### Task to complete
From the data below, return the exact lines starting at the line containing "- rewrite (u32_id (heap_at" and ending at the line containing "destruct (Z.ltb_spec __HeapLimit", both included, and nothing else.

Saved entries:
(* ===== verification/BspProps.v ===== *)
(** * Properties of the board support *)

From stdpp Require Import base tactics numbers list option gmap sorting.
From S2P Require Import Prelude PortCortexM CortexFacts Bsp.
Open Scope Z_scope.

(** ** The heap *)

Section heap.
Import Heap.
Context `{H : HeapSymbols}.

(** Where the heap starts, and the first address it must not reach. *)
Definition heap_base : Z := if __HeapBase =? 0 then _end else __HeapBase.
Definition heap_top : Z := if __HeapLimit =? 0 then _estack - 256 else __HeapLimit.

(** The blocks (address, size) that a sequence of requests is given, and
    the value of [heap] after it. *)
Fixpoint sbrk_blocks (incrs : list Z) (heap : Z) : list (Z * Z) * Z :=
  match incrs with
  | [] => ([], heap)
  | i :: incrs =>
      let '(r, heap') := _sbrk i heap in
      let '(bs, heap'') := sbrk_blocks incrs heap' in
      (if r =? SBRK_FAILED then bs else (r, i) :: bs, heap'')
  end.

Hypothesis Hbase : 0 < heap_base <= heap_top.
Hypothesis Htop : heap_top + 256 < 2 ^ 31.
Hypothesis Hlimit : 0 <= __HeapLimit.

(** The value of [heap] a call starts from. *)
Definition heap_at (heap : Z) : Z := if heap =? 0 then heap_base else heap.

Lemma sbrk_spec i heap :
  heap_base <= heap_at heap <= heap_top -> 0 <= i < 2 ^ 31 ->
  _sbrk i heap = if heap_at heap + i <=? heap_top then (heap_at heap, heap_at heap + i)
                 else (SBRK_FAILED, heap_at heap).
Proof.
  intros Hh Hi. unfold _sbrk.
  replace (if heap =? 0 then if negb (__HeapBase =? 0) then __HeapBase else _end else heap)
    with (heap_at heap) by (unfold heap_at, heap_base; by destruct (heap =? 0), (__HeapBase =? 0)).
  cbv zeta. rewrite (u32_id (heap_at heap + i)) by lia. unfold heap_top in *.
  destruct (Z.eqb_spec __HeapLimit 0) as [Hz|Hz]; cbn [negb andb].
  - rewrite (u32_id (heap_at heap + i + 256)) by lia. rewrite Z.gtb_ltb.
    destruct (Z.ltb_spec _estack (heap_at heap + i + 256)), (Z.leb_spec (heap_at heap + i) (_estack - 256));
      done || lia.
  - rewrite Z.gtb_ltb.
    destruct (Z.ltb_spec __HeapLimit (heap_at heap + i)), (Z.leb_spec (heap_at heap + i) __HeapLimit);
      done || lia.
Qed.

(** Blocks one above the other, between two addresses. *)
Inductive stacked : Z -> list (Z * Z) -> Z -> Prop :=
  | stacked_nil lo hi : lo <= hi -> stacked lo [] hi
  | stacked_cons lo a n bs hi : lo <= a -> 0 <= n -> stacked (a + n) bs hi -> stacked lo ((a, n) :: bs) hi.

Lemma sbrk_run incrs heap :
  heap_base <= heap_at heap <= heap_top -> Forall (fun i => 0 <= i < 2 ^ 31) incrs ->
  let '(bs, heap') := sbrk_blocks incrs heap in
  stacked (heap_at heap) bs (heap_at heap') /\ heap_at heap' <= heap_top /\
  heap_at heap' = heap_at heap + foldr Z.add 0 (bs.*2).
Proof.
  revert heap. induction incrs as [|i incrs IH]; intros heap Hh Hf.
  { cbn. split_and!; [by constructor; lia|lia|lia]. }
  apply Forall_cons in Hf as [Hi Hf]. cbn [sbrk_blocks]. rewrite sbrk_spec by done.
  assert (Hpos : forall a, 0 < a -> heap_at a = a).
  { intros a Ha. unfold heap_at. by rewrite (proj2 (Z.eqb_neq a 0)) by lia. }
  destruct (Z.leb_spec (heap_at heap + i) heap_top) as [Hle|Hgt].
  - specialize (IH (heap_at heap + i)). rewrite Hpos in IH by lia.
    specialize (IH ltac:(lia) Hf). destruct (sbrk_blocks incrs (heap_at heap + i)) as [bs heap'].
    destruct IH as (Hs & Ht & Hsum). rewrite (proj2 (Z.eqb_neq _ SBRK_FAILED)) by (change SBRK_FAILED with 4294967295; lia).
    cbn. split_and!; [constructor; [lia|lia|done]|lia|lia].
  - specialize (IH (heap_at heap)). rewrite Hpos in IH by lia. specialize (IH ltac:(lia) Hf).
    destruct (sbrk_blocks incrs (heap_at heap)) as [bs heap']. by rewrite Z.eqb_refl.
Qed.

(** C36: The heap never leaves its area. For every sequence of requests for
    non-negative sizes, from the first call on, the blocks that [_sbrk]
    gives lie one above the other (so no two overlap) from the base of the
    heap up to the limit of the linker script, or to 256 bytes below the
    top of the stack where the script has no limit; the memory in use is
    the sum of the sizes given; and a request that does not fit is refused
    and uses nothing. *)
Theorem sbrk_stays_in_heap incrs :
  Forall (fun i => 0 <= i < 2 ^ 31) incrs ->
  let '(bs, heap') := sbrk_blocks incrs 0 in
  stacked heap_base bs (heap_at heap') /\ heap_at heap' <= heap_top /\
  heap_at heap' = heap_base + foldr Z.add 0 (bs.*2).
Proof. intros Hf. apply (sbrk_run incrs 0); [|done]. unfold heap_at. cbn. lia. Qed.

(** Nothing bounds the heap from below: a release of more than was
    requested succeeds. *)
Lemma sbrk_below_base :
  heap_base > 1 -> (_sbrk (- 1) 0).1 = heap_base /\ (_sbrk (- 1) 0).2 < heap_base.
Proof.
  intros Hb. unfold _sbrk. cbn [Z.eqb].
  replace (if negb (__HeapBase =? 0) then __HeapBase else _end)
    with heap_base by (unfold heap_base; by destruct (__HeapBase =? 0)).
  cbv zeta. rewrite (u32_id (heap_base + - 1)) by lia. unfold heap_top in *. rewrite !Z.gtb_ltb.
  destruct (Z.eqb_spec __HeapLimit 0); cbn [negb andb].
  - rewrite (u32_id (heap_base + - 1 + 256)) by lia. zbool. cbn. lia.
  - zbool. cbn. lia.
Qed.

End heap.

(** ** The hard fault trap *)

Section fault.
Import CortexM HardFault.

(** The words the processor stacks on exception entry, first pushed first:
    xPSR, PC, LR, R12, R3, R2, R1, R0. *)
Definition stacked_regs (r0 r1 r2 r3 r12 lr pc psr : Z) : list Z := [psr; pc; lr; r12; r3; r2; r1; r0].

(** The hard fault trap reports the registers of the code that faulted:
    with the frame the processor pushed on the stack that the exception
    return value names (bit 2 clear: main stack, set: process stack), the
    globals hold exactly R0 to R3, R12, LR, PC and xPSR of the frame, the
    fault status registers, and both stack pointers. *)
Theorem hardfault_roundtrip exc_return sp0 m r0 r1 r2 r3 r12 lr pc psr regs :
  let '(sp, m') := push_words (stacked_regs r0 r1 r2 r3 r12 lr pc psr) sp0 m in
  (if Z.testbit exc_return 2 then f_psp regs else f_msp regs) = sp ->
  HardFault_Handler exc_return regs m' =
  mkFault (SCB_CFSR regs) (SCB_HFSR regs) (SCB_BFAR regs) (SCB_AFSR regs)
    r0 r1 r2 r3 r12 lr pc psr (f_psp regs) (f_msp regs).
Proof.
  cbn [push_words stacked_regs]. intros Hsp. unfold HardFault_Handler.
  assert (Hb : (Z.land exc_return 4 =? 0) = negb (Z.testbit exc_return 2)).
  { change 4 with (2 ^ 2). destruct (Z.testbit exc_return 2) eqn:E; cbn [negb].
    - apply Z.eqb_neq. intros H0. assert (Ht : Z.testbit (Z.land exc_return (2 ^ 2)) 2 = false) by by rewrite H0.
      by rewrite Z.land_spec, E, Z.pow2_bits_true in Ht by lia.
    - apply Z.eqb_eq, Z.bits_inj'. intros n Hn. rewrite Z.land_spec, Z.bits_0.
      destruct (decide (n = 2)) as [->|]; [by rewrite E|].
      by rewrite Z.pow2_bits_false, andb_false_r by lia. }
  rewrite Hb. replace (if negb (Z.testbit exc_return 2) then f_msp regs else f_psp regs)
    with (sp0 - 4 - 4 - 4 - 4 - 4 - 4 - 4 - 4) by (by destruct (Z.testbit exc_return 2)).
  unfold hardfault_c, word_at. f_equal;
    repeat (rewrite lookup_insert_ne by lia); rewrite lookup_insert_Some || idtac.
  all: match goal with |- default 0 (<[?k := _]> _ !! ?j) = _ => replace j with k by lia end;
    by rewrite lookup_insert_eq.
Qed.

End fault.

(** ** On a board *)

Module Nucleo.
Import Heap.

(** The flash script of the CM7 core of the C++ example: a heap of 512
    bytes after the data. *)
#[export] Instance nucleo_heap : HeapSymbols :=
  { _end := 536871936; _estack := 537001984; __HeapBase := 536871936; __HeapLimit := 536872448 }.

Lemma sbrk_stays_in_heap_witness :
  sbrk_blocks [256; 512; 128] 0 = ([(536871936, 256); (536872192, 128)], 536872320) /\
  stacked heap_base [(536871936, 256); (536872192, 128)] 536872320.
Proof.
  split; [vm_compute; reflexivity|].
  destruct (sbrk_stays_in_heap (H := nucleo_heap) ltac:(vm_compute; split; congruence)
    ltac:(vm_compute; reflexivity) ltac:(vm_compute; congruence) [256; 512; 128]) as [H _].
  - repeat (apply Forall_cons_2; [lia|]). apply Forall_nil_2.
  - exact H.
Defined.

Import CortexM HardFault.

Lemma hardfault_roundtrip_witness :
  g_pc (HardFault_Handler 4294967293 (mkFaultRegs 0 (536875200 - 32) 0 0 0 0)
    (push_words (stacked_regs 1 2 3 4 5 6 134217984 16777216) 536875200 ∅).2) = 134217984.
Proof.
  pose proof (hardfault_roundtrip 4294967293 536875200 ∅ 1 2 3 4 5 6 134217984 16777216
    (mkFaultRegs 0 (536875200 - 32) 0 0 0 0)) as H. cbn [push_words stacked_regs snd] in H |- *.
  by rewrite H.
Defined.

End Nucleo.
(* ===== verification/FirmwareProps.v ===== *)
(** * The board examples on the Cortex-M system

    The programs of H755.v and Timing.v as programs of Firmware.v: [main]
    runs on the Cortex-M port, and the tasks, SysTick, the timer handlers
    and PendSV run on the system of CortexMachine.v. *)

From stdpp Require Import base tactics numbers list option gmap relations.
From S2P Require Import Prelude Types Prog Ring Core Sched Sem Mutex Queue PortNull PortCortexM.
From S2P Require Import CoreFacts Inv SchedFacts InitFacts SemFacts MutexFacts QueueFacts Running.
From S2P Require Import Api ApiSafe ApiCalls ApiTheorem IsrSafe PickFacts System CortexFacts Cpp App Preempt.
From S2P Require Import Examples H755 Timing TimingFacts TimingRace TimingProps.
From S2P Require Import Frame Stmt CritBal StmtSafe CortexMachine CortexInv CortexSteps CortexBoot CortexCtx.
From S2P Require Import CortexProps Firmware.
Open Scope Z_scope.
Import CortexM.

(** ** [main] up to [hrt_start] *)

Section boot.
Context `{C : Config} {Cok : ConfigOk C} `{Env : CortexEnv} {EnvOk : CortexEnvOk}.
Hypothesis Hstall : HARDRT_STALL_ON_ERROR = false.

(** After [hrt_init]. *)
Definition init_kern (cfg : option hrt_config_t) (s : kern) : kern :=
  kset_tcb HRT_IDLE_ID (tcb_set_sp idle_sp (tcb_set_state HRT_UNUSED tcb_zero)) (init_state cfg s).

Definition init_port (cfg : option hrt_config_t) (s : kern) : cortex :=
  let p := start_systick (PortLayer := cortex_port) (g_tick_hz (init_state cfg s)) (init_state cfg s) cortex_reset in
  set_ram (push_words (exception_frame addr_idle_task addr_task_trampoline)
             (addr_idle_stack + 4 * HARDRT_IDLE_STACK_WORDS) (ram p)).2
    (set_idle_tcb (tcb_set_sp idle_sp (mkTcb 0 0 0 addr_idle_task 0 0 0 0 0 HRT_READY)) p).

Lemma init_idle_tcb cfg s :
  zget (g_tcbs (init_state cfg s)) HRT_IDLE_ID = Some (tcb_set_state HRT_UNUSED tcb_zero).
Proof.
  destruct (zget_is_Some (g_tcbs (init_state cfg s)) HRT_IDLE_ID) as [tc Htc].
  - assert (g_tcbs (init_state cfg s) = replicate (Z.to_nat HARDRT_MAX_TASKS)
      (tcb_set_state HRT_UNUSED tcb_zero)) as -> by by destruct cfg.
    rewrite length_replicate. pose proof idle_valid as [? ?]. lia.
  - rewrite Htc. by apply init_tcb in Htc as ->.
Qed.

Lemma init_done n cfg s :
  exec (H := cortex_port) n (hrt_init cfg) s cortex_reset = @Done cortex_port _ 0 (init_kern cfg s) (init_port cfg s).
Proof.
  rewrite (exec_init (PL := cortex_port)), (exec_port_call (PL := cortex_port)).
  cbn [port_do init_idle_task cortex_port]. unfold cm_init_idle_task, init_port, init_kern. cbv zeta.
  set (p := start_systick _ _ _). pose proof idle_stack_pos.
  set (top := addr_idle_stack + 4 * HARDRT_IDLE_STACK_WORDS).
  pose proof (push_words_sp (exception_frame addr_idle_task addr_task_trampoline) top (ram p)) as Hsp.
  destruct (push_words _ top (ram p)) as [stk m]. cbn [fst snd] in *.
  assert (stk = idle_sp) as -> by exact Hsp. unfold call_core, Null.core_call.
  rewrite (exec_set_sp 0 (PL := Null.null_port) _ tt HRT_IDLE_ID idle_sp _ idle_valid (init_idle_tcb cfg s));
    [|unfold idle_sp, HARDRT_IDLE_STACK_WORDS; lia].
  done.
Qed.

(** While [main] creates tasks: [fns] are the functions and arguments of
    those it has created, in the order of their ids, and [stacks] where
    their stacks are. *)
Record booting (w : world) (m : machine) (fns : list (Z * Z)) (stacks : list (Z * Z)) : Prop := {
  bo_mode : mc_mode m = Boot;
  bo_code : mc_code m = ∅;
  bo_inv : cinv w m;
  bo_current : current m = -1;
  bo_state : forall i tc, zget (g_tcbs (mc_kern m)) i = Some tc ->
    (state tc = HRT_UNUSED <-> Z.of_nat (length fns) <= i);
  bo_entry : forall i tc, zget (g_tcbs (mc_kern m)) i = Some tc -> i < Z.of_nat (length fns) ->
    fns !! Z.to_nat i = Some (entry tc, arg tc);
  bo_stack : forall i, live (mc_kern m) i -> i <> HRT_IDLE_ID ->
    (stack_lo (mc_kern m) i, stack_hi (mc_kern m) i) ∈ stacks
}.

Lemma boot_init cfg s regs :
  objects_idle s -> objects_ok s -> cfg_wf cfg ->
  booting (shape s) (mkMachine (init_kern cfg s) (init_port cfg s) (mkCpu 0 regs) Boot ∅) [] [].
Proof.
  intros H1 H2 H3.
  assert (Hi : cinitial (mkMachine (init_kern cfg s) (init_port cfg s) (mkCpu 0 regs) Boot ∅)).
  { by eapply cinit_machine; [..|apply init_done]. }
  destruct (initial_cinv _ Hi) as (_ & _ & I). cbn [mc_kern] in I.
  assert (Es : shape (init_kern cfg s) = shape s) by by destruct cfg.
  rewrite Es in I.
  assert (Ht : forall i tc, zget (g_tcbs (init_kern cfg s)) i = Some tc -> state tc = HRT_UNUSED).
  { intros i tc. unfold init_kern. erewrite kset_tcb_lookup by apply init_idle_tcb.
    case_decide; [by intros [= <-]|by intros ->%init_tcb]. }
  split; cbn [mc_mode mc_code mc_kern]; try done.
  - by destruct cfg.
  - intros i tc Htc. pose proof (zget_Some _ _ _ Htc). specialize (Ht i tc Htc). cbn. split; [lia|done].
  - intros i tc Htc. pose proof (zget_Some _ _ _ Htc). cbn. lia.
  - intros i (tc & Htc & Hu). by specialize (Ht i tc Htc).
Qed.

### Solved problem
  - rewrite (u32_id (heap_at heap + i + 256)) by lia. rewrite Z.gtb_ltb.
    destruct (Z.ltb_spec _estack (heap_at heap + i + 256)), (Z.leb_spec (heap_at heap + i) (_estack - 256));
      done || lia.
  - rewrite Z.gtb_ltb.
    destruct (Z.ltb_spec __HeapLimit (heap_at heap + i)), (Z.leb_spec (heap_at heap + i) __HeapLimit);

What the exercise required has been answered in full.